■ Problem: Word for word, transcribe the data below from the line with "0 false, w)" to the line with "(Ok run, w) =>", keeping both of those lines.

── Input

(* ===== verification/Modifications.v ===== *)
(** What a trigger writes: the modifications of materials and the runs they start
    ([store/modifications.go], [CreateRunFromModification], [CreatePRHeadRun],
    [webhook/fanout.go]).  A modification is the ledger that keeps a provider's retries
    from starting a second run: its key (material, revision, branch) is unique.

    A statement is one atomic step; its caller may see an error although it was
    committed ([Lost]).  [fanOutMaterials] is two statements per material; at the end,
    the deliveries of any number of servers run interleaved. *)

From S2P Require Import Governance.
From S2P Require Import Prelude GoStrings Domain Compliance.
Open Scope string_scope.

(** ** Rows *)

#[export] Instance MaterialType_eq_dec : EqDecision MaterialType.
Proof. solve_decision. Defined.
Record MaterialRow := {
  Material_ID : N; Material_PipelineID : N; Material_Kind : MaterialType;
  Material_Config : option GitMaterial;      (* [None]: the JSON does not decode *)
  Material_Fingerprint : string;
}.
Record PipelineRow := {
  PipelineRow_ID : N; PipelineRow_Name : string; SystemManaged : bool; PipelineRow_ProjectID : N;
}.
Record ProjectRow := { Project_ID : N; TrustSameRepoPRConfig : bool; ConfigPath : string }.
Record SCMSource := {
  Source_ID : N; Source_ProjectID : N; Source_Provider : string; Source_URL : string;
  Source_DefaultBranch : string; Source_AuthRef : string; Source_PollInterval : Z;
  Source_WebhookSecret : option string;      (* [None]: the ciphertext does not decrypt *)
}.
Record Tables := {
  scm_sources : list SCMSource; projects : list ProjectRow; pipelines : list PipelineRow;
  materials : list MaterialRow;
  governed : gset N;                         (* the projects some policy resolves for *)
}.

Record Modification := {
  Mod_MaterialID : N; Mod_Revision : string; Mod_Branch : option string;
  Mod_Author : option string; Mod_Message : option string; Mod_Payload : string;
  Mod_CommittedAt : option Z;
}.
Record RunRow := {
  Run_PipelineID : N; Run_MaterialID : N; Run_ModificationID : nat; Run_Revision : string;
  Run_Branch : string; Run_Cause : string; Run_Provider : string; Run_Delivery : string;
  Run_TriggeredBy : string; Run_FromHead : bool;
}.
(** An identifier of a modification or a run is its position: rows are only appended,
    save for the cascade of a deleted material or pipeline, which blanks a row. *)
Record World := { tables : Tables; modifications : list (option Modification); runs : list (option RunRow) }.
#[export] Instance Modification_eq_dec : EqDecision Modification.
Proof. solve_decision. Defined.
#[export] Instance RunRow_eq_dec : EqDecision RunRow.
Proof. solve_decision. Defined.

Definition add_modification (w : World) (m : Modification) : World :=
  {| tables := tables w; modifications := modifications w ++ [Some m]; runs := runs w |}.
Definition add_run (w : World) (r : RunRow) : World :=
  {| tables := tables w; modifications := modifications w; runs := runs w ++ [Some r] |}.

(** What the caller of a statement sees: the answer, an error of a statement that did
    nothing, an error of one that was committed. *)
Inductive Reply := Answered | Refused | Lost.

(** ** [store/modifications.go] *)

Definition nullableString (s : string) : option string := if decide (s = "") then None else Some s.

(** The unique key, as SQL compares it: a NULL branch conflicts with nothing. *)
Definition conflicts (m n : Modification) : bool :=
  bool_decide (Mod_MaterialID m = Mod_MaterialID n /\ Mod_Revision m = Mod_Revision n /\
               Mod_Branch m = Mod_Branch n /\ Mod_Branch m <> None).
Definition existing (w : World) (m : Modification) : option nat :=
  fst <$> list_find (fun o => (if o is Some n then conflicts m n else false) = true) (modifications w).
Definition live (w : World) (id : N) : bool := bool_decide (id ∈ Material_ID <$> materials (tables w)).

Record ModificationResult := { ModID : nat; Created : bool }.

(** [InsertModification]: ON CONFLICT DO NOTHING, then the row that was there. *)
Definition InsertModification (w : World) (m : Modification) (r : Reply) : result string ModificationResult * World :=
  match r with
  | Refused => (Err "insert modification", w)
  | _ =>
      if negb (live w (Mod_MaterialID m)) then (Err "insert modification", w)
      else match existing w m with
      | Some id => (match r with Answered => Ok {| ModID := id; Created := false |}
                    | _ => Err "lookup existing modification" end, w)
      | None => (match r with Answered => Ok {| ModID := length (modifications w); Created := true |}
                 | _ => Err "insert modification" end, add_modification w m)
      end
  end.

(** ** [store/runs.go] *)

(** [branch IS NOT DISTINCT FROM]. *)
Definition GetModificationByKey (w : World) (m : N) (revision : string) (branch : option string) : option nat :=
  fst <$> list_find (fun o => (if o is Some n then
    bool_decide (Mod_MaterialID n = m /\ Mod_Revision n = revision /\ Mod_Branch n = branch) else false) = true) (modifications w).
Definition pipeline_row (w : World) (id : N) : option PipelineRow :=
  snd <$> list_find (fun p => PipelineRow_ID p = id) (pipelines (tables w)).

(** [CreateRunFromModification], one transaction: what it does to the rows of the run is
    in [RunCreate], which may also refuse it. *)
Definition CreateRunFromModification (w : World) (run : RunRow) (r : Reply) : result string nat * World :=
  match r with
  | Refused => (Err "create run", w)
  | _ =>
      match pipeline_row w (Run_PipelineID run) with
      | None => (Err "create run", w)
      | Some _ => (match r with Answered => Ok (length (runs w)) | _ => Err "create run" end, add_run w run)
      end
  end.

(** ** [webhook/fanout.go] *)

Record fanOutInput := {
  FO_Revision : string; FO_Branch : string; FO_Author : string; FO_Message : string;
  FO_CommittedAt : option Z; FO_Payload : string; FO_Provider : string; FO_Delivery : string;
  FO_Cause : string;                          (* empty for a push *)
}.
Record fanOutOutcome := {
  Out_PipelineID : N; Out_MaterialID : N; ModificationID : nat; ModCreated : bool;
  RunID : option nat; Out_Err : option string;
}.

Definition modification_of (in_ : fanOutInput) (m : MaterialRow) : Modification := {|
  Mod_MaterialID := Material_ID m; Mod_Revision := FO_Revision in_;
  Mod_Branch := nullableString (FO_Branch in_); Mod_Author := nullableString (FO_Author in_);
  Mod_Message := nullableString (FO_Message in_); Mod_Payload := FO_Payload in_;
  Mod_CommittedAt := FO_CommittedAt in_ |}.
Definition run_of (in_ : fanOutInput) (m : MaterialRow) (mod_ : nat) : RunRow := {|
  Run_PipelineID := Material_PipelineID m; Run_MaterialID := Material_ID m;
  Run_ModificationID := mod_; Run_Revision := FO_Revision in_; Run_Branch := FO_Branch in_;
  Run_Cause := if decide (FO_Cause in_ = "") then "webhook" else FO_Cause in_;
  Run_Provider := FO_Provider in_; Run_Delivery := FO_Delivery in_;
  Run_TriggeredBy := "system:webhook"; Run_FromHead := false |}.
Definition failed_outcome (m : MaterialRow) (e : string) (mod_ : nat) (created : bool) : fanOutOutcome := {|
  Out_PipelineID := Material_PipelineID m; Out_MaterialID := Material_ID m;
  ModificationID := mod_; ModCreated := created; RunID := None; Out_Err := Some e |}.

(** The two statements of one turn of the loop. *)
Definition insert_call (in_ : fanOutInput) (m : MaterialRow) (w : World) (r : Reply) :=
  InsertModification w (modification_of in_ m) r.
Definition create_call (in_ : fanOutInput) (m : MaterialRow) (mod_ : nat) (w : World) (r : Reply) :=
  CreateRunFromModification w (run_of in_ m mod_) r.

Definition fanOutMaterial (in_ : fanOutInput) (insert create : N -> Reply) (w : World) (m : MaterialRow) : fanOutOutcome * World :=
  match insert_call in_ m w (insert (Material_ID m)) with
  | (Err e, w) => (failed_outcome m e 0 false, w)
  | (Ok mod_, w) =>
      if negb (Created mod_) then
        ({| Out_PipelineID := Material_PipelineID m; Out_MaterialID := Material_ID m;
            ModificationID := ModID mod_; ModCreated := false; RunID := None; Out_Err := None |}, w)
      else match create_call in_ m (ModID mod_) w (create (Material_ID m)) with
      | (Err e, w) => (failed_outcome m e (ModID mod_) true, w)
      | (Ok run, w) =>
          ({| Out_PipelineID := Material_PipelineID m; Out_MaterialID := Material_ID m;
              ModificationID := ModID mod_; ModCreated := true; RunID := Some run; Out_Err := None |}, w)
      end
  end.
Fixpoint fanOutMaterials (in_ : fanOutInput) (insert create : N -> Reply) (w : World) (l : list MaterialRow) : list fanOutOutcome * World :=
  match l with
  | [] => ([], w)
  | m :: l =>
      let '(oc, w) := fanOutMaterial in_ insert create w m in
      let '(ocs, w) := fanOutMaterials in_ insert create w l in
      (oc :: ocs, w)
  end.

(** [runsPayload]: (pipeline, material, run) of each run created. *)
Definition runsPayload (l : list fanOutOutcome) : list (N * N * nat) :=
  omap (fun oc => match Out_Err oc, RunID oc with
                  | None, Some r => Some (Out_PipelineID oc, Out_MaterialID oc, r)
                  | _, _ => None
                  end) l.
Definition firstCreatedRunMaterialID (l : list fanOutOutcome) : option N := (fun p => p.1.2) <$> head (runsPayload l).

(** ** [store/pr_head_run.go] *)

Inductive pr_head_error :=
| ErrPRHeadReservedName | ErrPRHeadNoStages | ErrPRHeadInvalidInput | ErrPRHeadStore
| ErrPRHeadMaterialNotFound | ErrPRHeadProjectMismatch | ErrPRHeadConfigDisabled
| ErrPRHeadSystemManaged | ErrPRHeadNameMismatch
| ErrPRHeadFetch | ErrPRHeadConfigInvalid | ErrPRHeadBinding | ErrPRHeadBindingMissing | ErrPRHeadUnavailable
| PRHeadUnresolvable (msg : string).

(** [LockPRHeadRunContext]: a material with its pipeline and their project. *)
Definition LockPRHeadRunContext (w : World) (id : N) : option (PipelineRow * ProjectRow) :=
  '(_, m) ← list_find (fun m => Material_ID m = id) (materials (tables w));
  pl ← pipeline_row w (Material_PipelineID m);
  '(_, p) ← list_find (fun p => Project_ID p = PipelineRow_ProjectID pl) (projects (tables w));
  Some (pl, p).

(** The guards, in order; then - unless the definition ([PRHead.head_definition]) or the
    rows of the run ([RunCreate]) are refused - the modification and the run in the same
    transaction. *)
Definition CreatePRHeadRun (w : World) (project : N) (head : Pipeline) (in_ : fanOutInput) (m : MaterialRow) (r : Reply) :
    result pr_head_error (option nat) * World :=
  if negb (is_ok (RejectReservedNames head)) || IsReservedPipelineName (Pipeline_Name head) then (Err ErrPRHeadReservedName, w)
  else if decide (Stages head = []) then (Err ErrPRHeadNoStages, w)
  else if decide (project = 0%N \/ FO_Revision in_ = "" \/ FO_Branch in_ = "" \/ FO_Provider in_ = "" \/ FO_Delivery in_ = "") then (Err ErrPRHeadInvalidInput, w)
  else match LockPRHeadRunContext w (Material_ID m) with
  | None => (Err ErrPRHeadMaterialNotFound, w)
  | Some (pl, p) =>
      if decide (Project_ID p <> project) then (Err ErrPRHeadProjectMismatch, w)
      else if negb (TrustSameRepoPRConfig p) then (Err ErrPRHeadConfigDisabled, w)
      else if SystemManaged pl then (Err ErrPRHeadSystemManaged, w)
      else if decide (Pipeline_Name head <> PipelineRow_Name pl) then (Err ErrPRHeadNameMismatch, w)
      else match r with
      | Refused => (Err ErrPRHeadStore, w)
      | _ =>
          match existing w (modification_of in_ m) with
          | Some _ => (match r with Answered => Ok None | _ => Err ErrPRHeadStore end, w)
          | None =>
              let run := {| Run_PipelineID := PipelineRow_ID pl; Run_MaterialID := Material_ID m;
                            Run_ModificationID := length (modifications w); Run_Revision := FO_Revision in_;
                            Run_Branch := FO_Branch in_; Run_Cause := "pull_request";
                            Run_Provider := FO_Provider in_; Run_Delivery := FO_Delivery in_;
                            Run_TriggeredBy := "system:webhook"; Run_FromHead := true |} in
              (match r with Answered => Ok (Some (length (runs w))) | _ => Err ErrPRHeadStore end,
               add_run (add_modification w (modification_of in_ m)) run)
          end
      end
  end.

────

■ Output for this exercise:
  | (Err e, w) => (failed_outcome m e 0 false, w)
  | (Ok mod_, w) =>
      if negb (Created mod_) then
        ({| Out_PipelineID := Material_PipelineID m; Out_MaterialID := Material_ID m;
            ModificationID := ModID mod_; ModCreated := false; RunID := None; Out_Err := None |}, w)
      else match create_call in_ m (ModID mod_) w (create (Material_ID m)) with
      | (Err e, w) => (failed_outcome m e (ModID mod_) true, w)
      | (Ok run, w) =>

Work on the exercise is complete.